With respect to the exclusion of testimony as to the reasons for the seeking of possession by plaintiff, such evidence was obviously inadmissible. Under D.C.Code 1940, § 45 — 910, whenever a lease for any definite term shall expire and the tenant shall fail or refuse to surrender possession of the leased premises, the landlord may sue to recover possession of the premises. The landlord in such circumstances is not required to give reasons for thus seeking possession.
Respecting the tender in evidence of a copy of the lease in the possession of the tenant, the purpose of the tender, as stated in the tenant’s brief, was “to show the careless manner in which the execution of the lease was conducted and how much the appellant relied upon the Rust Company (the real estate company involved) to give him what he had been promised.” The tenant’s testimony regarding the lease was that he had signed the original in duplicate but that both originals had been kept by the Rust Company and that he received a copy later, that he had placed the copy in his safe without examining it until about the time this action was brought when he discovered for the first time that it did not contain a five-year extension option, that he “supposed” the copy produced in court was the one he had received from the real estate company. He identified his signature on the original lease. The copy produced by defendant, containing typewritten signatures, is on a different form than the original but the contents of the two are identical. Neither contained an option for an extension. There is no claim except possibly by inference that the original had been altered after signature. We have concluded that even if the copy was admissible in evidence its exclusion obviously was harmless, because it would have proved little or nothing.

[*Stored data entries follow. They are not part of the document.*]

(* ===== verification/DirectoryMemory.v ===== *)
(** * The directory of a memory module

    [DirectoryMemory.C] of [gems-lib/ruby_clean/system].  The entry type is the
    one the protocol generates, a parameter with the value its constructor gives.
    A caller writes to the entry through the reference [lookup] returns: [access]
    is a [lookup] followed by such a write.  The destructor and printing are left
    out. *)

From stdpp Require Import gmap list numbers.
From S2P Require Import Prelude Address NodeSet RubyConfig ComponentMapping.
Local Open Scope Z_scope.

Section directory.
Context {E : Type} (new_Entry : E) (g : globals).

(** The keys of [m_entries] are [int]. *)
Record DirectoryMemory := mkDirectory {
  m_chip : Z;
  m_version : Z;
  m_size : Z;
  m_entries : gmap Z E
}.

Implicit Types (d : DirectoryMemory) (a : Z).

Definition new_DirectoryMemory (chip version : Z) : outcome DirectoryMemory :=
  let size := g_MEMORY_MODULE_BLOCKS g in
  assertb (0 <? size) ;; Ret (mkDirectory chip version size ∅).

Definition isPresent a d : outcome bool :=
  node ← map_Address_to_DirectoryNode g a;
  Ret (node =? m_chip d * g_NUM_MEMORIES_PER_CHIP g + m_version d).

Definition set_entry (key : Z) (e : E) d : DirectoryMemory :=
  mkDirectory (m_chip d) (m_version d) (m_size d) (<[key := e]> (m_entries d)).

(** The key and the entry, which is allocated when there is none; the comparison
    with [m_size] is an unsigned one. *)
Definition lookup a d : outcome (Z * E * DirectoryMemory) :=
  b ← isPresent a d; assertb b ;;
  index ← memoryModuleIndex g a;
  assertb (negb ((index <? 0) || (m_size d <? u64 index))) ;;
  let key := i32 index in
  match m_entries d !! key with
  | Some e => Ret (key, e, d)
  | None => Ret (key, new_Entry, set_entry key new_Entry d)
  end.

(** The entry found and the directory after a write [f] to it. *)
Definition access '(seen, d) '(a, f) : outcome (list E * DirectoryMemory) :=
  '(key, e, d) ← lookup a d; Ret (seen ++ [e], set_entry key (f e) d).

Definition accesses (ops : list (Z * (E → E))) d : outcome (list E * DirectoryMemory) := foldM access ([], d) ops.

(** ** A directory as a memory of entries *)

(** An entry for every line, that only an access to the line changes. *)
Definition line_access '(seen, m) '(a, f) : list E * (Z → E) :=
  let line := a / g_DATA_BLOCK_BYTES g in
  (seen ++ [m line : E], λ l, if l =? line then f (m line) else m l).

Definition line_accesses (ops : list (Z * (E → E))) : list E := (foldl line_access ([], λ _, new_Entry) ops).1.

(** An address of the memory whose home is the directory. *)
Definition at_home (node : Z) a : Prop :=
  0 ≤ a < g_MEMORY_SIZE_BYTES g ∧ (a / g_DATA_BLOCK_BYTES g) `mod` g_NUM_MEMORIES g = node.

Definition key_of a : Z := i32 (a / g_DATA_BLOCK_BYTES g / g_NUM_MEMORIES g).

Definition entry_at d a : E := default new_Entry (m_entries d !! key_of a).

Lemma i32_inj x y : 0 ≤ x < 2 ^ 32 → 0 ≤ y < 2 ^ 32 → i32 x = i32 y → x = y.
Proof. unfold i32. intros. Z.to_euclidean_division_equations. lia. Qed.

Context (Hg : config_ok g).

Lemma index_range a :
  0 ≤ a < g_MEMORY_SIZE_BYTES g →
  0 ≤ a / g_DATA_BLOCK_BYTES g ∧ 0 ≤ a / g_DATA_BLOCK_BYTES g / g_NUM_MEMORIES g < g_MEMORY_MODULE_BLOCKS g.
Proof.
  intros Ha. destruct (memory_shape g Hg) as (H1 & H2 & H3 & Em & _). rewrite Em in Ha.
  assert (0 ≤ a / g_DATA_BLOCK_BYTES g) by (apply Z.div_pos; lia). split; [done|]. split; [apply Z.div_pos; lia|].
  apply Z.div_lt_upper_bound; [done|]. apply Z.div_lt_upper_bound; lia.
Qed.

Lemma directory_lookup_spec a d :
  m_size d = g_MEMORY_MODULE_BLOCKS g → at_home (m_chip d * g_NUM_MEMORIES_PER_CHIP g + m_version d) a →
  ∃ d', lookup a d = Ret (key_of a, entry_at d a, d') ∧
    ∀ e, set_entry (key_of a) e d' = set_entry (key_of a) e d.
Proof.
  intros Hs [Ha Eh]. destruct (memory_shape g Hg) as (_ & _ & _ & _ & H63). destruct (index_range a Ha) as [_ Hi].
  assert (Hk : g_MEMORY_MODULE_BLOCKS g < 2 ^ 63).
  { destruct (co_module g Hg) as [-> Hb]. apply Z.pow_lt_mono_r; [lia|lia|]. destruct (co_memory g Hg) as [_ Hm].
    pose proof (co_sum_memory g Hg). destruct (co_block g Hg) as [_ ?]. destruct (co_memories g Hg) as [_ ?]. lia. }
  unfold lookup, isPresent. rewrite home_spec, Eh by (done || lia). cbn [mbind outcome_bind]. rewrite Z.eqb_refl.
  cbn [assertb mbind outcome_bind]. rewrite index_spec, (proj2 (Z.ltb_lt a _)) by (done || lia). cbn [mbind outcome_bind].
  unfold u64. rewrite Z.mod_small, Hs by lia. rewrite (proj2 (Z.ltb_ge _ 0)), (proj2 (Z.ltb_ge (g_MEMORY_MODULE_BLOCKS g) _)) by lia.
  cbn [orb negb assertb mbind outcome_bind]. unfold entry_at, key_of.
  destruct (m_entries d !! _) as [e|] eqn:E0; cbn [default]; eexists; (split; [reflexivity|]); [done|].
  intros e. unfold set_entry. cbn. by rewrite insert_insert_eq.
Qed.

Context (Hsize : g_MEMORY_MODULE_BLOCKS g ≤ 2 ^ 32).

Lemma key_injective node a b :
  at_home node a → at_home node b → key_of a = key_of b → a / g_DATA_BLOCK_BYTES g = b / g_DATA_BLOCK_BYTES g.
Proof.
  intros [Ha Ea] [Hb Eb] Ek. destruct (memory_shape g Hg) as (_ & Hm & _).
  destruct (index_range a Ha) as [Pa Ia], (index_range b Hb) as [Pb Ib].
  destruct (line_split _ _ Hm Pa) as [Sa _], (line_split _ _ Hm Pb) as [Sb _].
  rewrite Sa, Sb, Ea, Eb. f_equal. f_equal. apply i32_inj; [lia|lia|exact Ek].
Qed.

(** The directory holds the entries of a memory. *)
Record holds (node : Z) d (m : Z → E) : Prop := {
  ho_node : m_chip d * g_NUM_MEMORIES_PER_CHIP g + m_version d = node;
  ho_size : m_size d = g_MEMORY_MODULE_BLOCKS g;
  ho_entries : ∀ a, at_home node a → entry_at d a = m (a / g_DATA_BLOCK_BYTES g)
}.

Lemma access_holds node seen d m a f :
  holds node d m → at_home node a →
  ∃ d', access (seen, d) (a, f) = Ret ((line_access (seen, m) (a, f)).1, d') ∧
    holds node d' (line_access (seen, m) (a, f)).2.
Proof.
  intros [H1 H2 H3] Ha. subst node. destruct (directory_lookup_spec a d H2 Ha) as (d' & E0 & Es). unfold access. rewrite E0.
  cbn [mbind outcome_bind]. rewrite Es, (H3 a Ha). eexists. split; [reflexivity|]. split; [done|done|].
  intros b Hb. unfold entry_at, set_entry. cbn. destruct (Z.eqb_spec (b / g_DATA_BLOCK_BYTES g) (a / g_DATA_BLOCK_BYTES g)) as [El|El].
  - assert (key_of b = key_of a) as -> by (unfold key_of; by rewrite El). by rewrite lookup_insert_eq.
  - rewrite lookup_insert_ne; [by apply H3|]. intros Ek. apply El. symmetry. by eapply key_injective.
Qed.

Lemma accesses_hold node ops : ∀ seen d m,
  holds node d m → Forall (λ op, at_home node op.1) ops →
  ∃ d', foldM access (seen, d) ops = Ret ((foldl line_access (seen, m) ops).1, d') ∧
    holds node d' (foldl line_access (seen, m) ops).2.
Proof.
  induction ops as [|[a f] ops IH]; intros seen d m Hh Hops; [by exists d|].
  apply Forall_cons in Hops as [Ha Hops]. destruct (access_holds node seen d m a f Hh Ha) as (d1 & E1 & H1).
  cbn [foldM foldl]. rewrite E1. cbn [mbind outcome_bind].
  destruct (line_access (seen, m) (a, f)) as [seen1 m1]. cbn [fst snd] in *. by apply IH.
Qed.

Lemma new_holds chip version d :
  new_DirectoryMemory chip version = Ret d →
  holds (chip * g_NUM_MEMORIES_PER_CHIP g + version) d (λ _, new_Entry).
Proof.
  unfold new_DirectoryMemory. destruct (0 <? g_MEMORY_MODULE_BLOCKS g); [|done]. cbn. intros [= <-]. split; [done|done|].
  intros a _. unfold entry_at. cbn. by rewrite lookup_empty.
Qed.

Lemma accesses_lines chip version d ops :
  new_DirectoryMemory chip version = Ret d →
  Forall (λ op, at_home (chip * g_NUM_MEMORIES_PER_CHIP g + version) op.1) ops →
  ∃ d', accesses ops d = Ret (line_accesses ops, d').
Proof.
  intros Hd Hops. destruct (accesses_hold _ ops [] d _ (new_holds _ _ _ Hd) Hops) as (d' & E0 & _). by exists d'.
Qed.
End directory.

(** [C36] A directory whose module has at most 2^32 lines is a memory of entries:
    whatever the sequence of accesses to lines whose home it is, no access fails,
    the first to a line finds a new entry and every later one the entry its
    predecessor on that line left, accesses to other lines of the module
    changing nothing. *)
Theorem directory_refines {E} (new_Entry : E) (g : globals) chip version d ops :
  config_ok g → g_MEMORY_MODULE_BLOCKS g ≤ 2 ^ 32 → new_DirectoryMemory g chip version = Ret d →
  Forall (λ op, at_home g (chip * g_NUM_MEMORIES_PER_CHIP g + version) op.1) ops →
  ∃ d', accesses new_Entry g ops d = Ret (line_accesses new_Entry g ops, d').
Proof. intros Hg Hs. by apply accesses_lines. Qed.

(** Module 5 of the example, the second of chip 2. *)
Lemma directory_refines_witness :
  ∃ d d', new_DirectoryMemory (E := Z) example_g 2 1 = Ret d ∧
    accesses 0 example_g [(320, Z.succ); (832, Z.succ); (352, Z.succ)] d = Ret ([0; 0; 1], d').
Proof.
  destruct (new_DirectoryMemory (E := Z) example_g 2 1) as [d|e] eqn:Ed; [|discriminate Ed]. exists d.
  destruct (directory_refines 0 example_g 2 1 d [(320, Z.succ); (832, Z.succ); (352, Z.succ)] example_g_ok
    ltac:(cbn; lia) Ed) as (d' & E).
  - repeat (apply Forall_cons; split; [unfold at_home; cbn; split; [lia|reflexivity]|]). by apply Forall_nil.
  - exists d'. split; [reflexivity|]. rewrite E. reflexivity.
Defined.

(** With the memory of [O3simconfig.defaults], 2^48 bytes in lines of 64, and four
    processors, a module has 2^40 lines: the key is cut to 32 bits, and an access to
    a line finds the entry of another one. *)
Definition large_config : globals :=
  mkGlobals 10 8 2 2 12 11 10 10 2 (2 ^ 48) 64 4096 4 1 1 0 0 12 0 0 0 0 0 0 0 0 0 0 0 0 0 0.

Example directory_aliases :
  ∃ g d d', init false large_config = Ret g ∧ new_DirectoryMemory (E := Z) g 0 0 = Ret d ∧
    accesses 0 g [(0, Z.succ); (2 ^ 40, Z.succ)] d = Ret ([0; 1], d') ∧
    line_accesses 0 g [(0, Z.succ); (2 ^ 40, Z.succ)] = [0; 0].
Proof. do 3 eexists. repeat split; vm_compute; reflexivity. Qed.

The final error assigned has to do with the sustaining of objections by the trial court to questions by the tenant’s counsel addressed to two of the landlord’s witnesses regarding the condition of the president of the insurance company while testifying. The trial began in the afternoon of one day and the president testified on direct and cross-examination
Even assuming that the witnesses had been permitted to answer the questions and that they had testified that the president of the insurance company “had been drinking heavily” at the time he testified, such evidence could not have affected his competency to testify but only his credibility.
No error appearing, the judgment of the trial court is
Affirmed.
See Wynn v. Washington, D.C.Mun.App., 53 A.2d 275.
Philip Carey Mfg. Co. v. Dean, 6 Cir., 58 F.2d 737, certiorari denied 287 U.S. 623, 53 S.Ct. 78, 77 L.Ed. 541; Bijur Motor Lighting Co. v. Eclipse Mach. Co., D.C.W.D. N.Y., 237 F. 89, 95; 2 Fletcher, Cyclopedia Corporations (Perm. Ed.) § 503.
Cannady v. Lynch, 27 Minn. 435, 8 N. W. 164; Myers v. State, 37 Tex.Cr.R. 208, 39 S.W. 111; Anderson v. State, 30 Ala.App. 124, 2 So.2d 461, certiorari denied 241 Ala. 381, 2 So.2d 463.